YOUR INSTRUCTIONS
Below are records; reproduce exactly the lines from the one that has "rewrite take_0 in" through the one that has "exfalso. apply Hout.", ends included, and nothing more.

TASK DATA
Lemma StronglySorted_drop {A} (R : relation A) n (l : list A) :
  StronglySorted R l → StronglySorted R (drop n l).
Proof.
  intros Hl. rewrite <- (take_drop n l) in Hl.
  by apply StronglySorted_app in Hl as (_ & _ & Hl).
Qed.

Lemma zadd_sorted scoreMembers z :
  StronglySorted entry_le z → StronglySorted entry_le (Redis.zadd scoreMembers z).
Proof.
  unfold Redis.zadd. revert z.
  induction scoreMembers as [|e es IH]; intros z Hz; [done|].
  simpl. apply IH. unfold Redis.zadd1.
  by apply insert_entry_sorted, StronglySorted_filter.
Qed.

(** What trimming and expiry leave of a sorted set [z]: at most 500 entries,
    all above [t]; an entry left out is expired, or [z] had more than 500
    entries and the entry is no higher than any that stays. *)
Lemma trim_expire_spec t z :
  StronglySorted entry_le z →
  let kept := filter (λ e, t < e.1) (drop (length z - 500) z) in
  StronglySorted entry_le kept
  ∧ (length kept ≤ 500)%nat
  ∧ (∀ e, e ∈ kept → e ∈ z ∧ t < e.1)
  ∧ (∀ e, e ∈ z → e ∉ kept →
       e.1 ≤ t ∨ ((500 < length z)%nat ∧ ∀ k, k ∈ kept → e.1 ≤ k.1))
  ∧ ((500 ≤ length z)%nat →
     Forall (λ e, t < e.1) (drop (length z - 500) z) → length kept = 500%nat).
Proof.
  intros Hz kept.
  split; [by apply StronglySorted_filter, StronglySorted_drop|].
  split.
  { unfold kept. etrans; [apply length_filter|]. rewrite length_drop. lia. }
  split.
  { intros e He. apply list_elem_of_filter in He as [Ht He].
    split; [|done]. eapply subseteq_drop. exact He. }
  split.
  { intros e He Hout.
    rewrite <- (take_drop (length z - 500) z) in He, Hz.
    apply elem_of_app in He as [He|He].
    - right. split.
      + destruct (decide (500 < length z)%nat) as [|Hle]; [done|].
        replace (length z - 500)%nat with 0%nat in He by lia.
        rewrite take_0 in He. by apply elem_of_nil in He.
      + intros k Hk. apply list_elem_of_filter in Hk as [_ Hk].
        apply StronglySorted_app in Hz as (Hcross & _ & _).
        by apply entry_le_score, Hcross.
    - left. destruct (decide (t < e.1)) as [Hlt|]; [|lia].
      exfalso. apply Hout. apply list_elem_of_filter. done. }
  intros Hlen Hall. unfold kept. rewrite filter_all by done.
  rewrite length_drop. lia.
Qed.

OUTPUT FOR THIS TASK
        rewrite take_0 in He. by apply elem_of_nil in He.
      + intros k Hk. apply list_elem_of_filter in Hk as [_ Hk].
        apply StronglySorted_app in Hz as (Hcross & _ & _).
        by apply entry_le_score, Hcross.
    - left. destruct (decide (t < e.1)) as [Hlt|]; [|lia].
      exfalso. apply Hout. apply list_elem_of_filter. done. }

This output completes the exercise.